OLG Köln, Beschluss vom 01.09.2015 – 7 W 28/15

November 15, 2021

OLG Köln, Beschluss vom 01.09.2015 – 7 W 28/15

Tenor
Auf die sofortige Beschwerde des beklagten Landes vom 29.05.2015 wird der am 15.05.2015 zugestellte Beschluss des Landgerichtes Köln vom 28.04.2015 (in Gestalt des Nichtabhilfebeschlusses vom 01.06.2015) – 5 O 26/15 – dahingehend abgeändert, dass nach übereinstimmender Erledigungserklärung in der Hauptsache der Klägerin die Kosten des Rechtstreites auferlegt werden (§ 91 a ZPO).

Die Kosten des Beschwerdeverfahrens werden der Klägerin auferlegt.

Der Streitwert für das Beschwerdeverfahren wird auf bis zu 4.000,00 € festgesetzt.

Gründe
I.

Die Parteien streiten über die Kostenverteilung nach übereinstimmender Erledigungserklärung.

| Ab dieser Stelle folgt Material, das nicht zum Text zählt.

(* ===== verification/StdMap.v ===== *)
(** * std::map

    The operations of [std::map] that the components use, on the list of pairs in the order
    of the keys, which is the order of iteration. *)
From Stdlib Require Import Sorting.Sorted.
From S2P Require Import Prelude.
Local Open Scope Z_scope.

Section map.
Context {V : Type}.
Implicit Types m : list (Z * V).

Fixpoint map_find (k : Z) (m : list (Z * V)) : option V :=
  match m with
  | [] => None
  | (k', v) :: m => if k' =? k then Some v else map_find k m
  end.

(** [m[k] = v]. *)
Fixpoint map_set (k : Z) (v : V) (m : list (Z * V)) : list (Z * V) :=
  match m with
  | [] => [(k, v)]
  | (k', v') :: m' =>
      if k <? k' then (k, v) :: m
      else if k =? k' then (k, v) :: m'
      else (k', v') :: map_set k v m'
  end.

(** [insert], which keeps a value that is there. *)
Definition map_insert (k : Z) (v : V) (m : list (Z * V)) : list (Z * V) :=
  match map_find k m with Some _ => m | None => map_set k v m end.

Fixpoint map_erase (k : Z) (m : list (Z * V)) : list (Z * V) :=
  match m with
  | [] => []
  | (k', v) :: m => if k' =? k then m else (k', v) :: map_erase k m
  end.

Lemma map_set_elem k v m x : x ∈ map_set k v m -> x = (k, v) \/ x ∈ m.
Proof.
  induction m as [|[k' v'] m IH]; cbn [map_set]; [rewrite elem_of_cons; intuition|].
  destruct (k <? k'); [rewrite !elem_of_cons; intuition|]. destruct (k =? k'); rewrite !elem_of_cons; intuition.
Qed.

Lemma map_erase_elem k m x : x ∈ map_erase k m -> x ∈ m.
Proof. induction m as [|[k' v'] m IH]; cbn [map_erase]; [done|]. destruct (k' =? k); rewrite !elem_of_cons; intuition. Qed.

Lemma Forall_map_set (P : Z * V -> Prop) k v m : P (k, v) -> Forall P m -> Forall P (map_set k v m).
Proof. rewrite !Forall_forall. intros Hk Hm x [->|Hx]%map_set_elem; auto. Qed.

Lemma Forall_map_erase (P : Z * V -> Prop) k m : Forall P m -> Forall P (map_erase k m).
Proof. rewrite !Forall_forall. intros Hm x Hx%map_erase_elem. auto. Qed.

Lemma length_map_set k v m : (length (map_set k v m) <= S (length m))%nat.
Proof. induction m as [|[k' v'] m IH]; cbn [map_set length]; [done|]. destruct (k <? k'); cbn [length]; [lia|]. destruct (k =? k'); cbn [length]; lia. Qed.

Lemma length_map_erase k m : (length (map_erase k m) <= length m)%nat.
Proof. induction m as [|[k' v'] m IH]; cbn [map_erase length]; [done|]. destruct (k' =? k); cbn [length]; lia. Qed.

(** The keys increase, and an operation finds what was stored. *)
Definition sorted_map (m : list (Z * V)) : Prop := StronglySorted Z.lt m.*1.

Lemma map_find_set k v m k' : map_find k' (map_set k v m) = if k =? k' then Some v else map_find k' m.
Proof.
  induction m as [|[j w] m IH]; cbn [map_set map_find]; [done|].
  destruct (Z.ltb_spec k j); cbn [map_find]; [done|]. destruct (Z.eqb_spec k j) as [->|]; cbn [map_find]; [by destruct (j =? k')|].
  rewrite IH. destruct (Z.eqb_spec j k'), (Z.eqb_spec k k'); (done || lia).
Qed.

Lemma sorted_map_set k v m : sorted_map m -> sorted_map (map_set k v m).
Proof.
  unfold sorted_map. induction m as [|[j w] m IH]; cbn [map_set fmap list_fmap fst]; intros Hs; [repeat constructor|].
  inversion Hs as [|? ? Hs' Hj]; subst. destruct (Z.ltb_spec k j); cbn [fmap list_fmap fst].
  - constructor; [done|]. constructor; [done|]. eapply Forall_impl; [done|]. cbn. lia.
  - destruct (Z.eqb_spec k j) as [->|]; cbn [fmap list_fmap fst]; [by constructor|]. constructor; [by apply IH|].
    apply Forall_fmap, Forall_map_set; [cbn; lia|]. by apply Forall_fmap.
Qed.
End map.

Die Klägerin ist Eigentümerin eines in XXX47 L, O XX gelegenen Hauses. Die im Erdgeschoss befindliche Wohnung Nr. XX war an Frau T P und Herrn K L2 vermietet. Durch gerichtlichen Räumungsvergleich vom 18.02.2003 (Anlage K 1 Anlagenheft) verpflichteten sich diese, die Wohnung geräumt an die Klägerin herauszugeben. Die Klägerin beantragte die Räumungszwangsvollstreckung (vgl. Schreiben vom 11.01.2012, Anlage K 2, Anlagenheft), woraufhin der insoweit zuständige Obergerichtsvollzieher T2 durch Schreiben vom 17.01.2012 (Anlage K 3, Anlagenheft) einen Kostenvorschuss in Höhe von 8.000,00 € einforderte, der klägerseits an diesen gezahlt wurde. Der Gerichtsvollzieher bestimmte daraufhin Räumungstermin auf den 05.03.2012. Er fertigte hierüber ein Räumungsprotokoll vom 05.03./06.03.2012 (vgl. Anlage K 6 Anlagenheft) – verbunden mit einer Kostenrechnung beziffert mit 8.387,30 € -. Unstreitig wurde die Räumung nicht durchgeführt. Die Stadt Köln hatte mit Verfügung vom 02.03.2013 die Wohnung beschlagnahmt, was die Klägerin mit Schreiben vom 02.03.2013 dem Gerichtsvollzieher mitgeteilt hatte, dies mit der Bitte, nach Ablauf der Beschlagnahmefrist einen neuen Räumungstermin zu bestimmen (vgl. Anlage K 4 und Anlage K 5, Anlagenheft).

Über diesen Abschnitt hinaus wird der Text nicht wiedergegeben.